- _What is required_:
Whenever a line in the entries below contains "pose", copy that line.

::::::

(* ===== verification/MrSequential.v ===== *)
(** * The sequential MapReduce program

    Model of [src/src/main/mrsequential.go], the reference implementation the distributed one is
    compared with: map every input, sort the pairs by key, call the reduce function once per run
    of equal keys.  [sort.Sort] may order equal keys in any way, so the sorted list is an argument. *)

From S2P Require Import Prelude GoStrings MrWorker.
From Stdlib Require Import Sorted.

Section Sequential.
Context (mapf : string -> string -> list KeyValue) (reducef : string -> list string -> string).

(** [ByKey.Less]. *)
Definition Less (a b : KeyValue) : Prop := String.le (Key a) (Key b) /\ Key a ≠ Key b.

(** What [sort.Sort(ByKey(l))] may leave in the slice. *)
Definition sorted_by_key (l l' : list KeyValue) : Prop :=
  l' ≡ₚ l /\ StronglySorted (fun a b => ~ Less b a) l'.

(** The loop over the input files; a file that cannot be opened is fatal. *)
Definition map_inputs (fs : FS) (filenames : list string) : go (list KeyValue) :=
  fold_go (fun intermediate filename =>
    match fs !! filename with
    | None => Fatal "cannot open"
    | Some content => Ok (intermediate ++ mapf filename content)
    end) filenames [].

(** The inner loop over [j]: the pairs after position [i] with the key of position [i], and the
    rest. *)
Fixpoint same_key (k : string) (l : list KeyValue) : list KeyValue * list KeyValue :=
  match l with
  | [] => ([], [])
  | kv :: l' =>
      if bool_decide (Key kv = k) then let '(same, rest) := same_key k l' in (kv :: same, rest)
      else ([], l)
  end.

(** The outer loop; every turn consumes a pair, so [length l] turns are enough. *)
Fixpoint reduce_runs (fuel : nat) (l : list KeyValue) : list (string * string) :=
  match fuel, l with
  | S fuel, kv :: l' =>
      let '(same, rest) := same_key (Key kv) l' in
      (Key kv, reducef (Key kv) (Value <$> kv :: same)) :: reduce_runs fuel rest
  | _, _ => []
  end.

(** [fmt.Fprintf(ofile, "%v %v\n", key, output)]. *)
Definition write_outputs (outs : list (string * string)) : string :=
  foldr (fun o s => o.1 +:+ " " +:+ o.2 +:+ newline +:+ s) "" outs.

(** The program after the usage check: the directory with [mr-out-0]; [sort] gives the order
    [sort.Sort] leaves. *)
Definition mrsequential (sort : list KeyValue -> list KeyValue) (fs : FS)
    (filenames : list string) : go FS :=
  let! intermediate := map_inputs fs filenames in
  let l := sort intermediate in
  Ok (<["mr-out-0" := write_outputs (reduce_runs (length l) l)]> fs).

(** ** Lemmas *)

Lemma same_key_spec k l :
  let '(same, rest) := same_key k l in
  l = same ++ rest /\ Forall (fun kv => Key kv = k) same /\
  match rest with [] => True | kv :: _ => Key kv ≠ k end.
Proof.
  induction l as [|kv l IH]; simpl; [done|]. case_bool_decide as Hk; [|done].
  destruct (same_key k l) as [same rest]. destruct IH as (-> & Hs & Hr).
  split_and!; [done|by constructor|done].
Qed.

#[local] Instance String_le_total' : Total String.le := _.

Lemma not_Less a b : ~ Less b a -> String.le (Key a) (Key b).
Proof.
  intros H. destruct (total String.le (Key a) (Key b)) as [|Hba]; [done|].
  destruct (decide (Key b = Key a)) as [->|Hne]; [done|]. destruct H. by split.
Qed.

(** In a sorted list the run of the first key has all its pairs. *)
Lemma sorted_rest kv l same rest :
  StronglySorted (fun a b => ~ Less b a) (kv :: l) -> same_key (Key kv) l = (same, rest) ->
  StronglySorted (fun a b => ~ Less b a) rest /\ Forall (fun x => Key x ≠ Key kv) rest.
Proof.
  intros Hs Hk. pose proof (same_key_spec (Key kv) l) as Hsp. rewrite Hk in Hsp.
  destruct Hsp as (-> & Hsame & Hr). apply StronglySorted_inv in Hs as [Hs Hall].
  assert (StronglySorted (fun a b => ~ Less b a) rest) as Hrs.
  { clear Hk Hr Hall Hsame. induction same as [|x same IH]; [done|]. apply IH.
    by apply StronglySorted_inv in Hs as [? _]. }
  split; [done|]. destruct rest as [|x rest]; [done|].
  apply Forall_app in Hall as [_ Hall]. apply Forall_cons in Hall as [Hx Hall].
  apply StronglySorted_inv in Hrs as [_ Hxr]. constructor; [done|].
  rewrite Forall_forall in Hxr. apply Forall_forall. intros y Hy Heq.
  apply Hr. apply (anti_symm String.le); [|by apply not_Less].
  rewrite <- Heq. by apply not_Less, Hxr.
Qed.

Lemma values_same k same :
  Forall (fun kv => Key kv = k) same -> filter (fun kv => Key kv = k) same = same.
Proof. intros H. apply list_filter_all. by apply Forall_forall. Qed.

Lemma reduce_runs_spec fuel l :
  length l <= fuel -> StronglySorted (fun a b => ~ Less b a) l ->
  NoDup (reduce_runs fuel l).*1 /\
  (forall k, k ∈ (reduce_runs fuel l).*1 <-> k ∈ Key <$> l) /\
  (forall k r, (k, r) ∈ reduce_runs fuel l ->
     r = reducef k (Value <$> filter (fun kv => Key kv = k) l)).
Proof.
  clear mapf. revert l. induction fuel as [|fuel IH]; intros l Hlen Hs.
  { destruct l; [|simpl in Hlen; lia]. simpl. split_and!; [constructor|done|].
    intros k r []%not_elem_of_nil. }
  destruct l as [|kv l]; simpl. { split_and!; [constructor|done|]. intros k r []%not_elem_of_nil. }
  simpl in Hlen. destruct (same_key (Key kv) l) as [same rest] eqn:Ek.
  destruct (sorted_rest kv l same rest Hs Ek) as [Hrs Hne].
  pose proof (same_key_spec (Key kv) l) as Hsp. rewrite Ek in Hsp. destruct Hsp as (-> & Hsame & _).
  rewrite length_app in Hlen. destruct (IH rest ltac:(lia) Hrs) as (Hnd & Hdom & Hval). simpl.
  assert (Key kv ∉ (reduce_runs fuel rest).*1) as Hnew.
  { rewrite Hdom. intros (x & Hx & Hin)%list_elem_of_fmap. rewrite Forall_forall in Hne.
    by eapply Hne. }
  split_and!.
  - by constructor.
  - intros k. rewrite !elem_of_cons, Hdom, fmap_app, elem_of_app.
    split; [tauto|]. intros [?|[Hk|?]]; [by left| |by right]. left.
    apply list_elem_of_fmap in Hk as (x & -> & Hx). rewrite Forall_forall in Hsame. by apply Hsame.
  - intros k r [Hkr|Hin]%elem_of_cons.
    + injection Hkr as -> ->. f_equal. rewrite filter_cons_True, filter_app by done. simpl.
      rewrite values_same by done.
      rewrite (list_filter_none _ rest) by by apply Forall_forall. by rewrite app_nil_r.
    + assert (k ≠ Key kv) as Hk.
      { intros ->. apply Hnew. apply list_elem_of_fmap. by exists (Key kv, r). }
      rewrite (Hval k r Hin). f_equal. f_equal.
      rewrite filter_cons_False by auto. rewrite filter_app.
      rewrite (list_filter_none _ same); [done|]. intros x Hx. rewrite Forall_forall in Hsame.
      by rewrite (Hsame x Hx).
Qed.

Lemma map_inputs_spec fs inputs :
  (forall p, p ∈ inputs -> fs !! p.1 = Some p.2) ->
  map_inputs fs inputs.*1 = Ok (emitted mapf inputs).
Proof.
  clear reducef. unfold map_inputs, emitted. intros H. change (concat ((fun p => mapf p.1 p.2) <$> inputs))
    with ([] ++ concat ((fun p => mapf p.1 p.2) <$> inputs)).
  generalize (@nil KeyValue). induction inputs as [|p inputs IH]; intros acc; simpl.
  { by rewrite app_nil_r. }
  rewrite (H p) by left. cbn [go_bind]. rewrite IH by (intros; apply H; by right).
  by rewrite <- app_assoc.
Qed.
End Sequential.

(** ** A sorting function *)

Definition key_le (a b : KeyValue) : Prop := String.le (Key a) (Key b).
#[local] Instance key_le_dec : RelDecision key_le := fun a b => _.
#[local] Instance key_le_total : Total key_le.
Proof. intros a b. apply (total String.le). Qed.
#[local] Instance key_le_trans : Transitive key_le.
Proof. intros a b c H1 H2. unfold key_le in *. by etrans. Qed.

Definition sort_by_key (l : list KeyValue) : list KeyValue := merge_sort key_le l.

Lemma sort_by_key_sorted l : sorted_by_key l (sort_by_key l).
Proof.
  split; [apply merge_sort_Permutation|].
  unfold sort_by_key. generalize (StronglySorted_merge_sort key_le l).
  generalize (merge_sort key_le l). clear l. intros l H. induction H as [|a l' _ IH Ha]; constructor;
    [done|]. eapply Forall_impl; [exact Ha|]. intros b Hab [Hba Hne]. apply Hne.
  by apply (anti_symm String.le).
Qed.

(** The outputs of the program are those of a grouping. *)
Lemma mrsequential_spec mapf reducef sort fs inputs :
  (forall p, p ∈ inputs -> fs !! p.1 = Some p.2) ->
  (forall l, sorted_by_key l (sort l)) ->
  (forall k vs vs', vs ≡ₚ vs' -> reducef k vs = reducef k vs') ->
  exists outs, mrsequential mapf reducef sort fs inputs.*1
                 = Ok (<["mr-out-0" := write_outputs outs]> fs) /\
    NoDup outs.*1 /\
    forall k r, (k, r) ∈ outs <->
      exists vs, group_by Key Value (emitted mapf inputs) ∅ !! k = Some vs /\ r = reducef k vs.
Proof.
  intros Hin Hsort Hperm. destruct (Hsort (emitted mapf inputs)) as [Hp Hs].
  destruct (reduce_runs_spec reducef (length (sort (emitted mapf inputs))) (sort (emitted mapf inputs)))
    as (Hnd & Hdom & Hval); [done|done|].
  eexists. split; [unfold mrsequential; rewrite map_inputs_spec by done; reflexivity|].
  split; [done|].
  assert (forall k, Value <$> filter (fun kv => Key kv = k) (sort (emitted mapf inputs))
    ≡ₚ Value <$> filter (fun kv => Key kv = k) (emitted mapf inputs)) as Hvals
    by (intros k; by rewrite Hp).
  intros k r. split.
  - intros Hkr. exists (Value <$> filter (fun kv => Key kv = k) (emitted mapf inputs)).
    rewrite (Hval k r Hkr). split; [|by apply Hperm]. apply group_by_lookup. split; [done|].
    rewrite <- Hp. apply Hdom, list_elem_of_fmap. by exists (k, r).
  - intros (vs & [-> Hk]%group_by_lookup & ->).
    rewrite <- Hp in Hk. apply Hdom, list_elem_of_fmap in Hk as ([k' r] & -> & Hkr). simpl.
    rewrite (Hperm k' _ (Value <$> filter (fun kv => Key kv = k') (sort (emitted mapf inputs))))
      by by rewrite Hvals. by rewrite <- (Hval k' r Hkr).
Qed.

(** For a reduce function that does not depend on the order of the values, [mrsequential]
    writes exactly one line per key the map function emitted, and it is the result on the values
    a grouping of all emitted pairs by key gives, as a reduce task groups them. *)
Theorem mrsequential_equals_grouping mapf reducef sort fs inputs :
  (forall p, p ∈ inputs -> fs !! p.1 = Some p.2) ->
  (forall l, sorted_by_key l (sort l)) ->
  (forall k vs vs', vs ≡ₚ vs' -> reducef k vs = reducef k vs') ->
  exists outs, mrsequential mapf reducef sort fs inputs.*1
                 = Ok (<["mr-out-0" := write_outputs outs]> fs) /\
    NoDup outs.*1 /\
    forall k r, (k, r) ∈ outs <->
      exists vs, group_by Key Value (emitted mapf inputs) ∅ !! k = Some vs /\ r = reducef k vs.
Proof. apply mrsequential_spec. Qed.

(** Counting values. *)
Lemma mrsequential_equals_grouping_witness :
  exists outs, mrsequential (fun _ c => [mkKeyValue c "1"]) (fun _ vs => if length vs =? 2 then "2" else "1")
      sort_by_key {[ "x" := "a"; "y" := "a" ]} ["x"; "y"]
      = Ok (<["mr-out-0" := write_outputs outs]> {[ "x" := "a"; "y" := "a" ]}) /\
    ("a", "2") ∈ outs.
Proof.
  destruct (mrsequential_equals_grouping (fun _ c => [mkKeyValue c "1"])
    (fun _ vs => if length vs =? 2 then "2" else "1") sort_by_key {[ "x" := "a"; "y" := "a" ]}
    [("x", "a"); ("y", "a")]) as (outs & H1 & _ & H2).
  - intros p Hp. rewrite !elem_of_cons in Hp.
    destruct Hp as [->|[->|[]%not_elem_of_nil]]; reflexivity.
  - exact sort_by_key_sorted.
  - intros k vs vs' Hvs. rewrite Hvs. reflexivity.
  - exists outs. split; [exact H1|]. apply H2. exists ["1"; "1"]. split; reflexivity.
Defined.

::::::

- _Task answer_:
  intros Hs Hk. pose proof (same_key_spec (Key kv) l) as Hsp. rewrite Hk in Hsp.
  pose proof (same_key_spec (Key kv) l) as Hsp. rewrite Ek in Hsp. destruct Hsp as (-> & Hsame & _).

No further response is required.